▶ _DATA_
----------

(* ===== verification/Encoding.v ===== *)
(** * Encoding: the wire format of [copyrpc/src/encoding.rs]

    Immediate values, message headers, call identifiers and flow-control
    metadata.  A pointer into a byte buffer is the buffer with an offset;
    [ptr::write] of an integer is [write_bytes] of its little-endian bytes. *)

From S2P Require Import Prelude.

Module Encoding.

Definition ALIGNMENT : Z := 32.
Definition HEADER_SIZE : Z := 12.
Definition RESPONSE_FLAG : Z := 2147483648.
Definition WRAP_MESSAGE_COUNT : Z := U32_MAX.
Definition FLOW_METADATA_SIZE : Z := 32.

Definition encode_imm (delta : Z) : Z := u32 (delta / ALIGNMENT).

Definition decode_imm (imm : Z) : Z := u64 (imm * ALIGNMENT).

Definition encode_header (buf : list Z) (off : nat)
    (call_id piggyback payload_len : Z) : list Z :=
  let buf := write_bytes buf off (le_bytes 4 call_id) in
  let buf := write_bytes buf (off + 4) (le_bytes 4 (u32 piggyback)) in
  write_bytes buf (off + 8) (le_bytes 4 payload_len).

Definition decode_header (buf : list Z) (off : nat) : Z * Z * Z :=
  let call_id := le_value (read_bytes buf off 4) in
  let piggyback := le_value (read_bytes buf (off + 4) 4) in
  let payload_len := le_value (read_bytes buf (off + 8) 4) in
  (call_id, piggyback, payload_len).

Definition is_response (call_id : Z) : bool := negb (Z.land call_id RESPONSE_FLAG =? 0).

Definition to_response_id (call_id : Z) : Z := Z.lor call_id RESPONSE_FLAG.

Definition from_response_id (call_id : Z) : Z := Z.land call_id (not32 RESPONSE_FLAG).

Definition padded_message_size (payload_len : Z) : Z :=
  align_up_mask (HEADER_SIZE + payload_len) ALIGNMENT.

Definition encode_flow_metadata (buf : list Z) (off : nat)
    (ring_credit_return credit_grant message_count : Z) : list Z :=
  let buf := write_bytes buf off (le_bytes 8 ring_credit_return) in
  let buf := write_bytes buf (off + 8) (le_bytes 8 credit_grant) in
  let buf := write_bytes buf (off + 16) (le_bytes 4 message_count) in
  write_bytes buf (off + 20) (replicate 12 0).

Definition decode_flow_metadata (buf : list Z) (off : nat) : Z * Z * Z :=
  let ring_credit_return := le_value (read_bytes buf off 8) in
  let credit_grant := le_value (read_bytes buf (off + 8) 8) in
  let message_count := le_value (read_bytes buf (off + 16) 4) in
  (ring_credit_return, credit_grant, message_count).

(** The bytes a header and a metadata block consist of. *)
Definition header_bytes (call_id piggyback payload_len : Z) : list Z :=
  le_bytes 4 call_id ++ le_bytes 4 (u32 piggyback) ++ le_bytes 4 payload_len.

Definition metadata_bytes (ring_credit_return credit_grant message_count : Z) : list Z :=
  le_bytes 8 ring_credit_return ++ le_bytes 8 credit_grant ++
  le_bytes 4 message_count ++ replicate 12 0.

(** ** Lemmas *)

Lemma write_bytes_app buf off d1 d2 :
  (off + length d1 + length d2 <= length buf)%nat ->
  write_bytes (write_bytes buf off d1) (off + length d1) d2 = write_bytes buf off (d1 ++ d2).
Proof.
  intros H. apply list_eq. intros i.
  rewrite !lookup_write_bytes by (rewrite ?length_write_bytes, ?length_app; lia).
  rewrite length_app. repeat case_decide; try lia; try done.
  - rewrite lookup_app_r by lia. f_equal. lia.
  - by rewrite lookup_app_l by lia.
Qed.

Lemma encode_header_bytes buf off cid pig len :
  (off + 12 <= length buf)%nat ->
  encode_header buf off cid pig len = write_bytes buf off (header_bytes cid pig len).
Proof.
  intros H. unfold encode_header, header_bytes.
  set (a := le_bytes 4 cid). set (b := le_bytes 4 (u32 pig)). set (c := le_bytes 4 len).
  assert (length a = 4%nat /\ length b = 4%nat /\ length c = 4%nat) as (Ha & Hb & Hc)
    by (subst a b c; by rewrite !length_le_bytes).
  replace (off + 4)%nat with (off + length a)%nat by lia.
  rewrite write_bytes_app by lia.
  replace (off + 8)%nat with (off + length (a ++ b))%nat by (rewrite length_app; lia).
  rewrite write_bytes_app by (rewrite length_app; lia). by rewrite app_assoc.
Qed.

Lemma encode_flow_metadata_bytes buf off rcr cg mc :
  (off + 32 <= length buf)%nat ->
  encode_flow_metadata buf off rcr cg mc = write_bytes buf off (metadata_bytes rcr cg mc).
Proof.
  intros H. unfold encode_flow_metadata, metadata_bytes.
  set (a := le_bytes 8 rcr). set (b := le_bytes 8 cg). set (c := le_bytes 4 mc).
  set (d := replicate 12 0).
  assert (length a = 8%nat /\ length b = 8%nat /\ length c = 4%nat /\ length d = 12%nat)
    as (Ha & Hb & Hc & Hd) by (subst a b c d; by rewrite !length_le_bytes, length_replicate).
  replace (off + 8)%nat with (off + length a)%nat by lia.
  rewrite write_bytes_app by lia.
  replace (off + 16)%nat with (off + length (a ++ b))%nat by (rewrite length_app; lia).
  rewrite write_bytes_app by (rewrite length_app; lia).
  replace (off + 20)%nat with (off + length ((a ++ b) ++ c))%nat
    by (rewrite !length_app; lia).
  rewrite write_bytes_app by (rewrite !length_app; lia). by rewrite !app_assoc.
Qed.

Lemma length_header_bytes cid pig len : length (header_bytes cid pig len) = 12%nat.
Proof. unfold header_bytes. by rewrite !length_app, !length_le_bytes. Qed.

Lemma length_metadata_bytes rcr cg mc : length (metadata_bytes rcr cg mc) = 32%nat.
Proof. unfold metadata_bytes. by rewrite !length_app, !length_le_bytes, length_replicate. Qed.

Lemma decode_header_ext buf1 off1 buf2 off2 :
  read_bytes buf1 off1 12 = read_bytes buf2 off2 12 ->
  decode_header buf1 off1 = decode_header buf2 off2.
Proof.
  intros H. unfold decode_header.
  rewrite <-(Nat.add_0_r off1) at 1. rewrite <-(Nat.add_0_r off2) at 1.
  rewrite <-!(read_bytes_read buf1 off1 12), <-!(read_bytes_read buf2 off2 12) by lia.
  by rewrite H.
Qed.

Lemma decode_metadata_ext buf1 off1 buf2 off2 :
  read_bytes buf1 off1 32 = read_bytes buf2 off2 32 ->
  decode_flow_metadata buf1 off1 = decode_flow_metadata buf2 off2.
Proof.
  intros H. unfold decode_flow_metadata.
  rewrite <-(Nat.add_0_r off1) at 1. rewrite <-(Nat.add_0_r off2) at 1.
  rewrite <-!(read_bytes_read buf1 off1 32), <-!(read_bytes_read buf2 off2 32) by lia.
  by rewrite H.
Qed.

Lemma read_le_bytes n z rest : read_bytes (le_bytes n z ++ rest) 0 n = le_bytes n z.
Proof.
  unfold read_bytes. rewrite drop_0.
  by rewrite take_app_le, take_ge by (rewrite length_le_bytes; lia).
Qed.

Lemma read_le_bytes_skip n z rest k m :
  read_bytes (le_bytes n z ++ rest) (n + k) m = read_bytes rest k m.
Proof.
  rewrite read_bytes_app_r by (rewrite length_le_bytes; lia).
  f_equal. rewrite length_le_bytes. lia.
Qed.

Lemma decode_header_bytes cid pig len rest :
  decode_header (header_bytes cid pig len ++ rest) 0 = (u32 cid, u32 pig, u32 len).
Proof.
  unfold decode_header, header_bytes. rewrite <-!app_assoc.
  change (0 + 4)%nat with (4 + 0)%nat. change (0 + 8)%nat with (4 + (4 + 0))%nat.
  rewrite !read_le_bytes_skip, !read_le_bytes, !le_value_u32.
  unfold u32, wrap. by rewrite Z.mod_mod.
Qed.

Lemma decode_metadata_bytes rcr cg mc rest :
  decode_flow_metadata (metadata_bytes rcr cg mc ++ rest) 0 = (u64 rcr, u64 cg, u32 mc).
Proof.
  unfold decode_flow_metadata, metadata_bytes. rewrite <-!app_assoc.
  change (0 + 8)%nat with (8 + 0)%nat. change (0 + 16)%nat with (8 + (8 + 0))%nat.
  by rewrite !read_le_bytes_skip, !read_le_bytes, !le_value_u64, le_value_u32.
Qed.

Lemma padded_message_size_spec n :
  0 <= n < 2 ^ 32 ->
  HEADER_SIZE + n <= padded_message_size n < HEADER_SIZE + n + ALIGNMENT /\
  padded_message_size n mod ALIGNMENT = 0.
Proof.
  intros H. unfold padded_message_size.
  apply (align_up_mask_spec (HEADER_SIZE + n) 5); unfold HEADER_SIZE; lia.
Qed.

Lemma response_flag_bit : RESPONSE_FLAG = 2 ^ 31.
Proof. done. Qed.

Lemma land_response_flag x :
  0 <= x -> Z.land x RESPONSE_FLAG = if Z.testbit x 31 then RESPONSE_FLAG else 0.
Proof.
  intros Hx. apply Z.bits_inj'. intros n Hn. rewrite response_flag_bit, Z.land_spec.
  destruct (decide (n = 31)) as [->|].
  - rewrite Z.pow2_bits_true by lia.
    destruct (Z.testbit x 31); [by rewrite Z.pow2_bits_true|done].
  - rewrite Z.pow2_bits_false, andb_false_r by lia.
    destruct (Z.testbit x 31); [by rewrite Z.pow2_bits_false|by rewrite Z.bits_0].
Qed.

Lemma is_response_testbit x : 0 <= x -> is_response x = Z.testbit x 31.
Proof.
  intros Hx. unfold is_response. rewrite land_response_flag by done.
  by destruct (Z.testbit x 31).
Qed.

Lemma testbit_31_small x : 0 <= x < 2 ^ 31 -> Z.testbit x 31 = false.
Proof.
  intros Hx. rewrite <-(Z.mod_small x (2 ^ 31)) by done. by apply Z.mod_pow2_bits_high.
Qed.

Lemma to_response_id_add x : 0 <= x < 2 ^ 31 -> to_response_id x = x + 2 ^ 31.
Proof.
  intros H. unfold to_response_id. rewrite response_flag_bit.
  rewrite <-Z.add_nocarry_lor; [done|]. rewrite <-response_flag_bit.
  rewrite land_response_flag by lia. by rewrite testbit_31_small.
Qed.

Lemma is_response_to x : 0 <= x < 2 ^ 31 -> is_response (to_response_id x) = true.
Proof.
  intros H. rewrite is_response_testbit by (rewrite to_response_id_add by done; lia).
  unfold to_response_id. by rewrite Z.lor_spec, testbit_31_small.
Qed.

Lemma from_to_response_id x : 0 <= x < 2 ^ 31 -> from_response_id (to_response_id x) = x.
Proof.
  intros H. unfold from_response_id. change (not32 RESPONSE_FLAG) with (Z.ones 31).
  rewrite to_response_id_add, Z.land_ones by lia.
  rewrite <-(Z.mul_1_l (2 ^ 31)) at 1. by rewrite Z.mod_add, Z.mod_small by lia.
Qed.

Lemma decode_encode_imm delta :
  0 <= delta < 2 ^ 37 -> delta mod ALIGNMENT = 0 -> decode_imm (encode_imm delta) = delta.
Proof.
  unfold decode_imm, encode_imm, ALIGNMENT. intros H Ha.
  pose proof (Z.div_mod delta 32).
  rewrite (u32_small (delta / 32)) by (split; [apply Z.div_pos|apply Z.div_lt_upper_bound]; lia).
  rewrite u64_small; lia.
Qed.

(** ** Properties *)

(** The immediate value of a WRITE+IMM carries every aligned ring delta
    below 128 GiB without loss. *)
Theorem imm_roundtrip (delta : Z) :
  0 <= delta < 2 ^ 37 -> delta mod ALIGNMENT = 0 -> decode_imm (encode_imm delta) = delta.
Proof. apply decode_encode_imm. Qed.

Lemma imm_roundtrip_witness : decode_imm (encode_imm 1024) = 1024.
Proof. apply imm_roundtrip; [lia|reflexivity]. Defined.

(** A header written anywhere in a buffer is read back field by field (the
    piggyback field truncated to 32 bits), and no other byte changes. *)
Theorem header_roundtrip (buf : list Z) (off : nat) (call_id piggyback payload_len : Z) :
  (off + 12 <= length buf)%nat ->
  let buf' := encode_header buf off call_id piggyback payload_len in
  decode_header buf' off = (u32 call_id, u32 piggyback, u32 payload_len) /\
  length buf' = length buf /\
  (forall i, (i < off \/ off + 12 <= i)%nat -> buf' !! i = buf !! i).
Proof.
  intros H. simpl. rewrite encode_header_bytes by done.
  pose proof (length_header_bytes call_id piggyback payload_len) as Hl.
  split_and!.
  - rewrite <-(decode_header_bytes call_id piggyback payload_len []).
    apply decode_header_ext. rewrite app_nil_r.
    rewrite <-Hl, read_write_same, read_bytes_all by lia. done.
  - apply length_write_bytes. lia.
  - intros i Hi. rewrite lookup_write_bytes by lia. by rewrite decide_False by lia.
Qed.

Lemma header_roundtrip_witness :
  decode_header (encode_header (replicate 16 7) 2 42 1000 256) 2 = (42, 1000, 256).
Proof. apply (header_roundtrip (replicate 16 7) 2 42 1000 256). simpl. lia. Defined.

(** Flow-control metadata round trips for all [u64]/[u32] field values, its
    padding is zero, and no other byte of the buffer changes. *)
Theorem flow_metadata_roundtrip (buf : list Z) (off : nat) (rcr cg mc : Z) :
  is_uint 64 rcr -> is_uint 64 cg -> is_uint 32 mc -> (off + 32 <= length buf)%nat ->
  let buf' := encode_flow_metadata buf off rcr cg mc in
  decode_flow_metadata buf' off = (rcr, cg, mc) /\
  read_bytes buf' (off + 20) 12 = replicate 12 0 /\
  (forall i, (i < off \/ off + 32 <= i)%nat -> buf' !! i = buf !! i).
Proof.
  intros Hr Hc Hm H. simpl. rewrite encode_flow_metadata_bytes by done.
  pose proof (length_metadata_bytes rcr cg mc) as Hl.
  split_and!.
  - rewrite <-(u64_small rcr), <-(u64_small cg), <-(u32_small mc) at 2 by done.
    rewrite <-(decode_metadata_bytes rcr cg mc []).
    apply decode_metadata_ext. rewrite app_nil_r.
    rewrite <-Hl, read_write_same, read_bytes_all by lia. done.
  - rewrite read_write_in by lia. unfold metadata_bytes.
    change 20%nat with (8 + (8 + (4 + 0)))%nat. by rewrite !read_le_bytes_skip.
  - intros i Hi. rewrite lookup_write_bytes by lia. by rewrite decide_False by lia.
Qed.

Lemma flow_metadata_roundtrip_witness :
  decode_flow_metadata
    (encode_flow_metadata (replicate 40 7) 4 1000 2000 WRAP_MESSAGE_COUNT) 4 =
  (1000, 2000, WRAP_MESSAGE_COUNT).
Proof.
  apply (flow_metadata_roundtrip (replicate 40 7) 4 1000 2000 WRAP_MESSAGE_COUNT);
    unfold is_uint, WRAP_MESSAGE_COUNT, U32_MAX; simpl; lia.
Defined.

(** Call identifiers below 2^31 are requests, their response form is
    recognised as a response, stays a [u32], and maps back to the identifier. *)
Theorem response_id_roundtrip (call_id : Z) :
  0 <= call_id < 2 ^ 31 ->
  is_response call_id = false /\
  is_response (to_response_id call_id) = true /\
  from_response_id (to_response_id call_id) = call_id /\
  0 <= to_response_id call_id < 2 ^ 32.
Proof.
  intros H. split_and!.
  - by rewrite is_response_testbit, testbit_31_small by lia.
  - by apply is_response_to.
  - by apply from_to_response_id.
  - rewrite to_response_id_add; lia.
  - rewrite to_response_id_add; lia.
Qed.

Lemma response_id_roundtrip_witness : from_response_id (to_response_id 123) = 123.
Proof. apply response_id_roundtrip. lia. Defined.

End Encoding.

----------

▶ _WHAT TO WORK ON_
Retype exactly. Start at the line with "intros H. split_and!." and stop at the last line of the data.

▶ _RESULT OF THE TASK_
  intros H. split_and!.
  - by rewrite is_response_testbit, testbit_31_small by lia.
  - by apply is_response_to.
  - by apply from_to_response_id.
  - rewrite to_response_id_add; lia.
  - rewrite to_response_id_add; lia.
Qed.

Lemma response_id_roundtrip_witness : from_response_id (to_response_id 123) = 123.
Proof. apply response_id_roundtrip. lia. Defined.

End Encoding.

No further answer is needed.